Look in the material below for the line holding "[parallel_digits/parallel_digits.go], the worker". Set it down exactly, with each later line up to and including the line holding "induction a as [|x a IH]; [trivial|].".

===== MATERIAL FOR THIS TASK

End Loop.

(** The [assert] of [stop_loop]. *)
Definition stop_loop_assertion (this : t) : bool :=
  (List.length (row (encoders_ this) 0) =?
     List.length (row (velocities_ this) 0))%nat &&
  (List.length (row (velocities_ this) 0) =?
     List.length (row (control_buffer_ this) 0))%nat &&
  (List.length (row (control_buffer_ this) 0) =?
     List.length (row (torques_ this) 0))%nat.

(** The numbers of line [j] of the dump: for each [i], [encoders_[i][j]],
    [velocities_[i][j]], [control_buffer_[i][j]] and [torques_[i][j]].
    [None] is a read past the end of a sequence. *)
Definition dump_line (this : t) (j : nat) : option (list double) :=
  mjoin <$>
    mapM (fun i =>
            e ← at_ (encoders_ this) i j;
            v ← at_ (velocities_ this) i j;
            c ← at_ (control_buffer_ this) i j;
            q ← at_ (torques_ this) i j;
            Some [e; v; c; q])
         (List.seq 0%nat (List.length (encoders_ this))).

(** The lines [stop_loop] writes, [j] from 0 to [encoders_[0].size()]. *)
Definition stop_loop (this : t) : option (list (list double)) :=
  mapM (dump_line this)
    (List.seq 0%nat (List.length (row (encoders_ this) 0))).
(** * go-snippets: the publish/subscribe broker and the sum benchmark

    A shallow embedding of package [pubsub] (the broker, its coordinating
    routine [run], the four public operations and the delivery goroutines)
    and of [go-sum-benchmark/main.go] (the two sums of squares), with the
    properties the specification states about them.

    The broker is modelled as a transition system.  The state is the broker
    together with the store of subscriber channels and the delivery
    goroutines that are still pending; a step is one atomic action of one
    goroutine (a call of a public operation accepted by [run], [run] taking
    the stop signal, a delivery goroutine taking a branch of its [select], a
    consumer receiving), and a schedule is a list of such actions.  Panics
    are part of the state: nothing in the package recovers from them.

    Further down, the same for the rest of the sum benchmark ([generateData]
    and the calls [main] and the benchmark make) and for
    [parallel_digits/parallel_digits.go], the worker pool that counts the
    digits of a list of words. *)

From Stdlib Require Import ZArith Lia.
From stdpp Require Import base gmap sets list strings sorting.

(** ** The broker *)

Module PubSub.

(** *** Data model *)

(** [Payload interface{}]: an opaque value.  The demo publishes strings. *)
Definition Value := string.

(** [type Message struct { Topic string; Payload interface{} }] *)
Record Message := mkMessage { Topic : string; Payload : Value }.

(** [type Subscriber chan Message]: a channel is a reference; two handles
    alias exactly when they are the same reference. *)
Definition Subscriber := nat.
(** Two class objects of one module that share their [__name__]: nested
    classes [Outer1.Factory] and [Outer2.Factory] of the module [plugins], say.
    They are distinct classes ([__qualname__] tells them apart, [__name__] does
    not). *)
Definition Outer1_Factory : PyClass :=
  {| cls_id := 3; cls_module := "plugins"; cls_name := "Factory" |}.

Definition Outer2_Factory : PyClass :=
  {| cls_id := 4; cls_module := "plugins"; cls_name := "Factory" |}.


(** Wrapped functions for [auto_field_assignment]. *)

(** [def __init__(self): self.ran = 1] *)
Definition init_no_params : WrappedFunc :=
  {| func_params := ["self"];
     func_call := fun self_ _ =>
       match setattr self_ "ran" (VInt 1) with
       | Ok self' => (self', Ok VNone)
       | Raise e => (self_, Raise e)
       end |}.

(** [def __init__(self, x, y): pass] *)
Definition init_x_y : WrappedFunc :=
  {| func_params := ["self"; "x"; "y"];
     func_call := fun self_ _ => (self_, Ok VNone) |}.

(** * Properties *)

(** ** Strings *)

Lemma str_app_nil (b : string) : "" +:+ b = b.
Proof. reflexivity. Qed.

Lemma str_app_cons (x : ascii) (a b : string) :
  String x a +:+ b = String x (a +:+ b).
Proof. reflexivity. Qed.

Lemma str_app_assoc (a b c : string) : (a +:+ b) +:+ c = a +:+ (b +:+ c).
Proof.
  induction a as [|x a IH]; [reflexivity|].
  now rewrite !str_app_cons, IH.
Qed.

Lemma str_app_inv_head (a b c : string) : a +:+ b = a +:+ c -> b = c.
Proof.
  induction a as [|x a IH]; [trivial|].
  rewrite !str_app_cons. intros H. injection H. exact IH.
Qed.

Lemma str_app_length (a b : string) :
  String.length (a +:+ b) = String.length a + String.length b.
Proof.
  induction a as [|x a IH]; [reflexivity|].
  rewrite str_app_cons. simpl. now rewrite IH.
Qed.

Lemma str_app_inv_tail (a b c : string) : a +:+ c = b +:+ c -> a = b.
Proof.
  revert b; induction a as [|x a IH]; intros [|y b] H.
  - reflexivity.
  - apply (f_equal String.length) in H.
    rewrite str_app_nil, str_app_length in H. simpl in H. lia.
  - apply (f_equal String.length) in H.
    rewrite str_app_nil, str_app_length in H. simpl in H. lia.
  - rewrite !str_app_cons in H. injection H as -> H. f_equal. now apply IH.
Qed.
Lemma constructor_incomplete_in_candidates (dat : DAT) candidates type candidate :
  candidate
  ∈ getOrEmpty
      (incompleteRomTypesToCandidates (DATStatus_constructor dat candidates)) type →
  candidate ∈ candidates.
Proof.
  intros (game & _ & _ & Hentry)%elem_of_constructor_incomplete.
  unfold incompleteEntry in Hentry.
  destruct (firstCandidate candidates game) as [first|] eqn:Hfirst; [|done].
  destruct (decide _); [|done]. simplify_eq.
  by apply firstCandidate_Some in Hfirst as [? _].
Qed.

(** X13. A game of the catalog that declares a rom and has no candidate gets
    a row of status [MISSING], without file and not patched, as soon as the
    allow-list holds a ROM type the game qualifies for. *)
Theorem toCsv_missing_game (dat : DAT) candidates options game type :
  game ∈ getGames dat →
  type ∈ getAllowedTypes options →
  qualifies game type = true →
  length (getRoms game) ≠ 0 →
  (∀ candidate, candidate ∈ candidates →
     hashCode (getGame candidate) ≠ hashCode game) →
  ∃ row,
    row ∈ toCsv_rows localeCompare (DATStatus_constructor dat candidates) options
    ∧ row !! 1 = Some (gameName game)
    ∧ row !! 2 = Some "MISSING"
    ∧ row !! 3 = Some EmptyString
    ∧ row !! 4 = Some "false".
Proof.
  intros Hgame Htype Hqualifies Hroms Hnone.
  set (this := DATStatus_constructor dat candidates).
  eexists. split.
  { apply (toCsv_rows_elem this options game type Htype).
    by apply constructor_all_elem. }
  assert (find (λ c, equals (getGame c) game)
            (getValuesForAllowedTypes options (foundRomTypesToCandidates this))
          = None) as Hfound.
  { apply eq_None_not_Some. intros Hsome%not_eq_None_Some.
    apply find_found_match in Hsome as (type' & c & _ & Hin & Heq).
    apply constructor_found_in_candidates in Hin.
    apply bool_decide_eq_true in Heq. by destruct (Hnone c Hin). }
  assert (find (λ c, equals (getGame c) game)
            (getValuesForAllowedTypes options
               (definedValues (incompleteRomTypesToCandidates this)))
          = None) as Hincomplete.
  { apply eq_None_not_Some. intros Hsome%not_eq_None_Some.
    apply find_incomplete_match in Hsome as (type' & c & _ & Hin & Heq).
    apply constructor_incomplete_in_candidates in Hin.
    apply bool_decide_eq_true in Heq. by destruct (Hnone c Hin). }
  unfold toCsv_row. rewrite Hfound, Hincomplete. unfold buildCsvRow. simpl.
  split_and!; try done.
  unfold toCsv_status. simpl. by rewrite bool_decide_eq_false_2.
Qed.
(** * MELD + Ollama: the response normalisation pipeline of [meld_ollama.py]

    A shallow embedding of [MELDProcessor] and of the pydantic schema it
    validates against, followed by the properties of the pipeline.

    Conventions of the embedding.
    - A Python float is the rational it denotes, or one of the three
      non-finite values; arithmetic on finite floats is exact.
    - The values [json.loads] produces are the Python values of the
      embedding: a dict is a [gmap string json].
    - A reply text is represented by what a JSON parser makes of it
      ([text]); the parsers themselves are library code. The content of a
      reply is a string, as the chat API of Ollama has it.
    - Methods of [MELDProcessor] that mutate [self] are computations in
      the state-and-exception monad [M]; a raise keeps the mutations made
      before it, as in Python.
    - The clock, the connectivity probe and the HTTP round trip are inputs
      of a call ([world]); console output is not modelled. *)

From Stdlib Require Import QArith Ascii.
From stdpp Require Import gmap strings list fin_maps.
(** X13: one attempt, from [TagRPC] to the terminal event: the two
    counters receive the numbers of payload events of the attempt, by
    role; below [2^63] events the numbers are exact. *)
Lemma attempt_reports_payload_counts ctx m evs bt err now w ireq iresp :
  noEnd evs = true ->
  rpcRequestsPerRPC (handler w) = Some ireq ->
  rpcResponsesPerRPC (handler w) = Some iresp ->
  inPayloads evs <= Int64.max_int -> outPayloads evs <= Int64.max_int ->
  exists w' tail,
    exec (attempt ctx m evs bt err now) w = Return w' /\
    let attrs := getAttributes m err in
    recorded w' =
      recorded w
      ++ mkMeasurement ireq
           (Int64 (if isClient (handler w) then outPayloads evs else inPayloads evs)) attrs
      :: mkMeasurement iresp
           (Int64 (if isClient (handler w) then inPayloads evs else outPayloads evs)) attrs
      :: tail.
Proof.
  intros Hne Hreq Hresp Hin Hout.
  destruct (TagRPC_fresh ctx m w) as (l & w1 & Htag & Hnone & Hrecs & Hh & Hrec & Hhd).
  unfold exec, attempt, bind. rewrite Htag.
  assert (Hl : records w1 !! l = Some (mkRpcInfo m 0 0 0 0)).
  { rewrite Hrecs. apply lookup_insert_eq. }
  rewrite (handleAll_body evs (setRPCInfo ctx l) l _ w1 Hne eq_refl Hl).
  set (r := recordAfter (handler w1) evs (mkRpcInfo m 0 0 0 0)).
  rewrite (HandleRPC_End (setRPCInfo ctx l) l r bt err now _ ireq iresp);
    try reflexivity; cbn; try (rewrite Hh; assumption); try apply lookup_insert_eq.
  destruct (recordAfter_counts (handler w1) evs (mkRpcInfo m 0 0 0 0))
    as (E0 & E1 & E2 & _).
  { unfold recordInRange. simpl.
    assert (H0 : Int64.in_range 0) by (split; vm_compute; discriminate).
    auto. }
  fold r in E0, E1, E2. simpl in E0, E1, E2.
  assert (Hi : 0 <= inPayloads evs).
  { clear. induction evs as [|[[] ?] ? IH]; simpl; lia. }
  assert (Ho : 0 <= outPayloads evs).
  { clear. induction evs as [|[[] ?] ? IH]; simpl; lia. }
  rewrite wrap64_in_range in E1, E2
    by (unfold Int64.in_range, Int64.min_int, Int64.max_int, Int64.half_modulus in *; lia).
  do 2 eexists. split; [reflexivity|]. cbn.
  rewrite Hh, Hrec, E0, E1, E2. reflexivity.
Qed.

(** The server-streaming scenario: one request, ten responses of the
    sizes the test server sends, on a server handler with every
    instrument. *)
Example attempt_server_streaming :
  let evs := [ (InHeader, 0); (Begin, 0); (InPayload 0, 1); (OutHeader, 2) ]
             ++ [ (OutPayload 0, 3) ]
             ++ map (fun i => (OutPayload 2, 3 + i)) [1; 2; 3; 4; 5; 6; 7; 8; 9]
             ++ [ (OutTrailer, 13) ] in
  let attrs := getAttributes "/testserver.TestsService/Stream" None in
  (outcome_map recorded (exec (attempt Background "/testserver.TestsService/Stream" evs 0 None 2000000)
                  (mkWorld (provisioned false allOn) ∅ [] []))) =
  Return
    [ mkMeasurement (requestsPerRPC false) (Int64 1) attrs;
      mkMeasurement (responsesPerRPC false) (Int64 10) attrs;
      mkMeasurement (duration false) (Float64OfInt64 2) attrs;
      mkMeasurement (requestSize false) (Int64 0) attrs;
      mkMeasurement (responseSize false) (Int64 18) attrs ].
Proof. vm_compute. reflexivity. Qed.

(** ** Instrument provisioner *)

Lemma applyAll_latency options : forall c,
  instrumentLatency (applyAll options c) = latencyOption options (instrumentLatency c).
Proof.
  unfold applyAll. induction options as [|o rest IH]; intros c; [reflexivity|].
  simpl. rewrite IH. destruct o; reflexivity.
Qed.

Lemma applyAll_sizes options : forall c,
  instrumentSizes (applyAll options c) = sizesOption options (instrumentSizes c).
Proof.
  unfold applyAll. induction options as [|o rest IH]; intros c; [reflexivity|].
  simpl. rewrite IH. destruct o; reflexivity.
Qed.

(** Construction asks the meter for the planned instruments, in order,
    and stops at the first rejection. *)
Lemma newHandler_askAll g ic options log :
  let c := applyAll options zeroConfig in
  newHandler g ic options log =
  match askAll (meterOf g c) (planned ic c) log with
  | (log', None) => (log', inl (provisioned ic c))
  | (log', Some e) => (log', inr e)
  end.
Proof.
  intros c. unfold newHandler. fold c.
  generalize (meterOf g c) as meter. intros meter.
  unfold planned, provisioned, requestsPerRPC, responsesPerRPC, duration,
    requestSize, responseSize.
  destruct (instrumentLatency c), (instrumentSizes c);
    unfold bindP, create, retP; simpl;
    repeat match goal with
           | |- context [meter ?l ?i] => destruct (meter l i) eqn:?; simpl
           end;
    reflexivity.
Qed.

Lemma askAll_calls meter reqs : forall log,
  exists calls,
    fst (askAll meter reqs log) = log ++ calls /\
    match snd (askAll meter reqs log) with
    | None => calls = accepted reqs
    | Some e =>
        exists pre r post,
          reqs = pre ++ r :: post /\
          calls = accepted pre ++ [(r, Some e)] /\
          meter (log ++ accepted pre) r = Some e
    end.
Proof.
  induction reqs as [|r rest IH]; intros log; simpl.
  - exists []. now rewrite app_nil_r.
  - destruct (meter log r) as [e|] eqn:Hm.
    + exists [(r, Some e)]. simpl. split; [reflexivity|].
      exists [], r, rest. simpl. now rewrite app_nil_r.
    + destruct (IH (log ++ [(r, None)])) as (calls & Hfst & Hsnd).
      exists ((r, None) :: calls). split.
      * rewrite Hfst, <- app_assoc. reflexivity.
      * destruct (snd (askAll meter rest (log ++ [(r, None)]))) as [e|].
        -- destruct Hsnd as (pre & r' & post & -> & -> & Hrej).
           exists (r :: pre), r', post. simpl. repeat split.
           rewrite <- app_assoc in Hrej. exact Hrej.
        -- now subst calls.
Qed.

Lemma accepted_no_error reqs r e : ~ In (r, Some e) (accepted reqs).
Proof.
  unfold accepted. intros H. apply in_map_iff in H.
  destruct H as (i & [= _ ?] & _).
Qed.

(** The creations construction makes, read off the log it returns: an
    error in the log is the error returned, an error returned is in the
    log, and with no error in the log a handler is returned. *)
Lemma newHandler_log_shape g ic options log :
  let c := applyAll options zeroConfig in
  let res := newHandler g ic options log in
  (instrumentLatency c = latencyOption options false /\
   instrumentSizes c = sizesOption options false /\
   latencyOption [] false = false /\ sizesOption [] false = false) /\
  exists calls,
    fst res = log ++ calls /\
    (forall r e, In (r, Some e) calls -> snd res = inr e) /\
    (forall e, snd res = inr e -> exists r, In (r, Some e) calls) /\
    ((forall r e, ~ In (r, Some e) calls) ->
     exists h,
       snd res = inl h /\
       calls = accepted (planned ic c) /\
       In (requestsPerRPC ic) (map fst calls) /\
       In (responsesPerRPC ic) (map fst calls) /\
       (In (duration ic) (map fst calls) <-> latencyOption options false = true) /\
       (In (requestSize ic) (map fst calls) <-> sizesOption options false = true) /\
       (In (responseSize ic) (map fst calls) <-> sizesOption options false = true) /\
       isClient h = ic /\
       rpcRequestsPerRPC h = Some (requestsPerRPC ic) /\
       rpcResponsesPerRPC h = Some (responsesPerRPC ic) /\
       rpcDuration h =
         (if latencyOption options false then Some (duration ic) else None) /\
       rpcRequestSize h =
         (if sizesOption options false then Some (requestSize ic) else None) /\
       rpcResponseSize h =
         (if sizesOption options false then Some (responseSize ic) else None)).
Proof.
  intros c res.
  assert (Hl : instrumentLatency c = latencyOption options false)
    by apply applyAll_latency.
  assert (Hs : instrumentSizes c = sizesOption options false)
    by apply applyAll_sizes.
  split; [repeat split; assumption|].
  subst res. rewrite newHandler_askAll. fold c.
  destruct (askAll_calls (meterOf g c) (planned ic c) log) as (calls & Hfst & Hsnd).
  destruct (askAll (meterOf g c) (planned ic c) log) as [log' [e|]];
    cbn [fst snd] in *; subst log'; exists calls.
  - destruct Hsnd as (pre & r & post & Hplan & -> & Hrej).
    split; [reflexivity|]. split; [|split].
    + intros r' e' Hin. apply in_app_or in Hin. destruct Hin as [Hin|Hin].
      * now apply accepted_no_error in Hin.
      * destruct Hin as [[= _ <-]|[]]. reflexivity.
    + intros e' [= <-]. exists r. apply in_or_app. right. now left.
    + intros Hno. exfalso. apply (Hno r e). apply in_or_app. right. now left.
  - subst calls. split; [reflexivity|]. split; [|split].
    + intros r e Hin. now apply accepted_no_error in Hin.
    + intros e [=].
    + intros _. exists (provisioned ic c). split; [reflexivity|]. split; [reflexivity|].
      unfold accepted. rewrite map_map. simpl. rewrite map_id.
      unfold planned, provisioned. rewrite Hl, Hs. simpl.
      destruct (latencyOption options false), (sizesOption options false); simpl;
        repeat split; try tauto; try discriminate;
        intros H; exfalso;
        repeat (destruct H as [H|H]; [destruct ic; discriminate H|]);
        exact H.
Qed.

(** The creations before a point of a list were all accepted by the
    meter, each asked after the ones before it. *)
Lemma askAll_accepts meter reqs : forall log,
  (forall pre r post, reqs = pre ++ r :: post -> meter (log ++ accepted pre) r = None) ->
  askAll meter reqs log = (log ++ accepted reqs, None).
Proof.
  induction reqs as [|r0 rest IH]; intros log Hacc; simpl.
  - now rewrite app_nil_r.
  - pose proof (Hacc [] r0 rest eq_refl) as H0. simpl in H0. rewrite app_nil_r in H0.
    rewrite H0, IH.
    + rewrite <- app_assoc. reflexivity.
    + intros pre r post ->. rewrite <- app_assoc.
      apply (Hacc (r0 :: pre) r post). reflexivity.
Qed.
(** * pdf-dost: the PDF service (server/services/pdfService.js)

    A shallow embedding of the transformation logic of [PDFService] and of
    the merge and compression handlers of [PDFController], with the
    properties the specification states about them.

    The pdf-lib primitives (load, copyPages, addPage, save) are an
    interface: the class [PdfLib] below.  Everything else is translated
    from the JavaScript source, function by function, under the names the
    source uses. *)

From Stdlib Require Import List Bool Arith ZArith QArith Lia Lqa.
From Stdlib.Lists Require Import Finite.
From Stdlib Require Import Ascii String.
From Stdlib.Strings Require Import Byte.
From Stdlib Require Import DecimalString.
From Stdlib Require DecimalZ.
Import ListNotations.

Set Implicit Arguments.

Close Scope Q_scope.
Open Scope string_scope.
Open Scope list_scope.

(* ===================================================================== *)
(** * Part I. Definitions                                                 *)
(* ===================================================================== *)

(** ** Sequences: what [startsWith], [includes] and a global [replace] do *)

Section Sequences.

Variable A : Type.
Variable eqb : A -> A -> bool.

(** [p] is a prefix of [s]. *)
Fixpoint prefixb (p s : list A) : bool :=
  match p, s with
  | [], _ => true
  | _ :: _, [] => false
  | x :: p', y :: s' => eqb x y && prefixb p' s'
  end.
(** * HyperBlend leaf-model optimisation: a shallow embedding of
      [src/optimization.py] and the properties of its control layer.

    Python floats are modelled as real numbers ([R]): the properties below
    are about orderings, sums and square roots of modest magnitudes, and none
    depends on a rounding.  List lengths and indices are natural numbers.

    The collaborators that the module imports (the simulator [B]/[DU], the
    persistence layer [FH]/[T], the plotter and [scipy.optimize]) are not
    part of the module; they appear here as an explicit [World] that records
    what was rendered, persisted and plotted, and as section variables for
    what they compute. *)

From Stdlib Require Import Reals Lra Lia Psatz List String ZArith Arith Bool.
Import ListNotations.
Open Scope R_scope.

Set Implicit Arguments.

(** ** Exceptions and the state-and-error monad *)

Inductive exn : Type :=
| IndexError
| ZeroDivisionError
| ValueError
| KeyError
| OSError
| Exception (msg : string).

Inductive outcome (A : Type) : Type :=
| Ok (a : A)
| Raise (e : exn).

Arguments Ok {A} a.
Arguments Raise {A} e.

(** A computation over a mutable state [S]: an effect performed before an
    exception is raised stays performed. *)
Definition M (S A : Type) : Type := S -> outcome A * S.

Definition ret {S A} (a : A) : M S A := fun s => (Ok a, s).

Definition raise {S A} (e : exn) : M S A := fun s => (Raise e, s).

Definition bind {S A B} (c : M S A) (k : A -> M S B) : M S B :=
  fun s =>
    match c s with
    | (Ok a, s') => k a s'
    | (Raise e, s') => (Raise e, s')
    end.

Definition get {S} : M S S := fun s => (Ok s, s).

Definition modify {S} (g : S -> S) : M S unit := fun s => (Ok tt, g s).

Notation "x <- c ;; k" := (bind c (fun x => k))
  (at level 61, c at next level, right associativity).
Notation "c ;;; k" := (bind c (fun _ => k))
  (at level 61, right associativity).

(** A [for] loop over a list, stopping at the first exception. *)
Fixpoint for_each {S A} (body : A -> M S unit) (l : list A) : M S unit :=
  match l with
  | [] => ret tt
  | a :: l' => body a ;;; for_each body l'
  end.

(** ** Module constants (lines 63-80) *)

Definition lb : list R := [0.01; 0.01; -0.5; 0].
Definition ub : list R := [1; 1; 0.5; 1].
Definition bounds : list R * list R := (lb, ub).
Definition density_scale : R := 200.
Definition ftol : R := 1e-2.
Definition ftol_abs : R := 1.0.
Definition xtol : R := 1e-5.
Definition diffstep : R := 0.005.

==========

**COMPLETED EXERCISE**
    [parallel_digits/parallel_digits.go], the worker pool that counts the
    digits of a list of words. *)

From Stdlib Require Import ZArith Lia.
From stdpp Require Import base gmap sets list strings sorting.

(** ** The broker *)

Module PubSub.

(** *** Data model *)

(** [Payload interface{}]: an opaque value.  The demo publishes strings. *)
Definition Value := string.

(** [type Message struct { Topic string; Payload interface{} }] *)
Record Message := mkMessage { Topic : string; Payload : Value }.

(** [type Subscriber chan Message]: a channel is a reference; two handles
    alias exactly when they are the same reference. *)
Definition Subscriber := nat.
(** Two class objects of one module that share their [__name__]: nested
    classes [Outer1.Factory] and [Outer2.Factory] of the module [plugins], say.
    They are distinct classes ([__qualname__] tells them apart, [__name__] does
    not). *)
Definition Outer1_Factory : PyClass :=
  {| cls_id := 3; cls_module := "plugins"; cls_name := "Factory" |}.

Definition Outer2_Factory : PyClass :=
  {| cls_id := 4; cls_module := "plugins"; cls_name := "Factory" |}.


(** Wrapped functions for [auto_field_assignment]. *)

(** [def __init__(self): self.ran = 1] *)
Definition init_no_params : WrappedFunc :=
  {| func_params := ["self"];
     func_call := fun self_ _ =>
       match setattr self_ "ran" (VInt 1) with
       | Ok self' => (self', Ok VNone)
       | Raise e => (self_, Raise e)
       end |}.

(** [def __init__(self, x, y): pass] *)
Definition init_x_y : WrappedFunc :=
  {| func_params := ["self"; "x"; "y"];
     func_call := fun self_ _ => (self_, Ok VNone) |}.

(** * Properties *)

(** ** Strings *)

Lemma str_app_nil (b : string) : "" +:+ b = b.
Proof. reflexivity. Qed.

Lemma str_app_cons (x : ascii) (a b : string) :
  String x a +:+ b = String x (a +:+ b).
Proof. reflexivity. Qed.

Lemma str_app_assoc (a b c : string) : (a +:+ b) +:+ c = a +:+ (b +:+ c).
Proof.
  induction a as [|x a IH]; [reflexivity|].
  now rewrite !str_app_cons, IH.
Qed.

Lemma str_app_inv_head (a b c : string) : a +:+ b = a +:+ c -> b = c.
Proof.
  induction a as [|x a IH]; [trivial|].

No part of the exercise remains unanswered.